Save in cases of requiring an urgent hearing, prior to the applicant parent making a Court application within the Family Court, the parent must first attend a Mediation Information Assessment Meeting (MIAM) with a mediator.  If mediation is deemed suitable It may be possible for the parents to sit down with an independent mediator, discuss the issues in dispute and reach a negotiated compromised solution with which both parents can agree thereby avoiding the need for Court proceedings. If mediation is not considered an appropriate forum or if mediation is tried but breaks down with agreement being reached, the parent will need to commence a Court application for a CAO.


How much of a say do my children have in where they wish to reside?
Children should not feel the pressure of having to decide which parent they wish to live with.  Some children however would like their views listened to when decisions are being made about them regarding serious issues such as with whom they reside and where.

Upon an application by a parent for a CAO the Court may order CAFCASS (Child and Family Court Advisory Support Service) to prepare a report.  The report can either cover all the principals set down in the Welfare Checklist which is found in the Children Act 1989 and includes a child’s wishes and feelings or, in a case where there are no welfare concerns, the report can be limited to ascertaining wishes and feelings only.

There is no set or defined age for a child expressing their wishes and feelings to CAFCASS but their views will be considered in light of their age and understanding.


What rights do extended family members have?
Anyone with PR has the automatic right to apply to the Court for a CAO.  Members of the extended family do not have PR and if it is necessary for them to apply to the Court to spend time with a child they must, in addition to applying for a CAO, first apply for permission to make the application.

Unlike with parents of a child, there is no presumption in favour of extended family members that there should be contact with the child.  The Court will, in the event of a family member making an application, consider what is in the child’s best interest. Often, maintaining a relationship with either the extended maternal or paternal side of the family ensures the child has an understanding of their family roots which may include cultural traditions.  Maintaining a relationship with extended family members may be considered more important in cases where the biological parent is not having contact.

Parents should be encouraged to share their child with members of their, and the other parent’s extended family, irrespective of how the parents feel about each other.

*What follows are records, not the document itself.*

(** A workspace's rows, while [write] replaces them: its own row, and which
    rows of each table are there already. *)
Record staged_rows (w : string) t0 (row : RecordRow) (PG : Z * Z → Prop) (PU : string * UploadRow → Prop)
    (PS : string * StoneRow → Prop) (PK : string → Prop) t : Prop := mkStaged {
  sr_only : only_rows_of w t0 t;
  sr_row : fst <$> workspaces t !! w = Some row;
  sr_generations z b : rows_of w (generations_table t) !! z = Some b ↔ PG (z, b);
  sr_uploads u ur : rows_of w (uploads t) !! u = Some ur ↔ PU (u, ur);
  sr_stones u sr : rows_of w (stones t) !! u = Some sr ↔ PS (u, sr);
  sr_ended k : k ∈ rows_of w (ended t) ↔ PK k;
}.

(** An insertion that succeeds adds its row. *)
Lemma inserted_lookup {K V} `{Countable K} (m : gmap K V) k v (P : K * V → Prop) :
  (∀ k v, m !! k = Some v ↔ P (k, v)) → m !! k = None →
  ∀ k' v', <[k := v]> m !! k' = Some v' ↔ P (k', v') ∨ (k', v') = (k, v).
Proof.
  intros Hm Hk k' v'. rewrite lookup_insert_Some, <- Hm. split.
  - intros [[<- <-]|[_ Hl]]; auto.
  - intros [Hl|[= -> ->]]; [right|auto]. split; [|done]. intros ->. congruence.
Qed.

Lemma stage_generation w t0 row PG PU PS PK t g b a t' :
  staged_rows w t0 row PG PU PS PK t → answers (InsertGeneration w g b) t a t' →
  staged_rows w t0 row (λ r, PG r ∨ r = (g, b)) PU PS PK t'.
Proof.
  intros [Ho Hr Hg Hu Hs Hk] (_ & Hnone & ->). split; try done.
  - etrans; [exact Ho|]. split; intros; cbn; rewrite ?rows_of_insert, ?decide_False by done; done.
  - intros z b'. cbn. rewrite rows_of_insert, decide_True by done. by apply inserted_lookup.
Qed.

Lemma stage_upload w t0 row PG PU PS PK t u ur a t' :
  staged_rows w t0 row PG PU PS PK t → answers (InsertUpload w u ur) t a t' →
  staged_rows w t0 row PG (λ r, PU r ∨ r = (u, ur)) PS PK t'.
Proof.
  intros [Ho Hr Hg Hu Hs Hk] (_ & Hnone & ->). split; try done.
  - etrans; [exact Ho|]. split; intros; cbn; rewrite ?rows_of_insert, ?decide_False by done; done.
  - intros u' ur'. cbn. rewrite rows_of_insert, decide_True by done. by apply inserted_lookup.
Qed.

Lemma stage_stone w t0 row PG PU PS PK t u sr a t' :
  staged_rows w t0 row PG PU PS PK t → answers (InsertTombstone w u sr) t a t' →
  staged_rows w t0 row PG PU (λ r, PS r ∨ r = (u, sr)) PK t'.
Proof.
  intros [Ho Hr Hg Hu Hs Hk] (_ & Hnone & ->). split; try done.
  - etrans; [exact Ho|]. split; intros; cbn; rewrite ?rows_of_insert, ?decide_False by done; done.
  - intros u' sr'. cbn. rewrite rows_of_insert, decide_True by done. by apply inserted_lookup.
Qed.

Lemma stage_ended w t0 row PG PU PS PK t k a t' :
  staged_rows w t0 row PG PU PS PK t → answers (InsertEndedRewrite w k) t a t' →
  staged_rows w t0 row PG PU PS (λ r, PK r ∨ r = k) t'.
Proof.
  intros [Ho Hr Hg Hu Hs Hk] (_ & Hnone & ->). split; try done.
  - etrans; [exact Ho|]. split; intros; cbn; rewrite ?rows_of_insert, ?decide_False by done; done.
  - intros k'. cbn. rewrite rows_of_insert, decide_True, <- Hk by done. set_solver.
Qed.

What practical considerations should parents or guardians be aware of?
Parental Responsibility is specifically defined in the Children Act 1989 as “all rights, duties, powers, responsibilities and authority which by law a parent of a child has in relation to the child and his/her property.”

The obligation PR bestows on a parent should never be taken lightly.

All decisions made by the parents should be based on what is in the child’s best interest.  It is not about the parent and their needs and they can often lose this focus during the acrimony of a relationship breakdown when emotions are running high.


Is legal advice necessary if the split is amicable?
There is never a disadvantage to taking legal advice to ensure you fully understand your legal rights and obligations.  It may not be necessary for the solicitor to take any further action and the other side need not know that legal advice has been taken.

Taking advice from friends and family, whilst well meaning, should be discouraged.  Your solicitor will have no emotional involvement in the situation and can often give advice about aspects you may not have even considered.  Forewarned is forearmed. Being informed will enable you to make well considered decisions which could help you to avoid getting into conflict with the other parent.

Where parents reach an agreement about the arrangements for their child there does not need to be any Court involvement or a Court Order.  The legislation in this area specifically deters Court intervention with the No Order Principal which provides that the Court shall not make an Order unless it considers that doing so would be better for the child than making no order at all.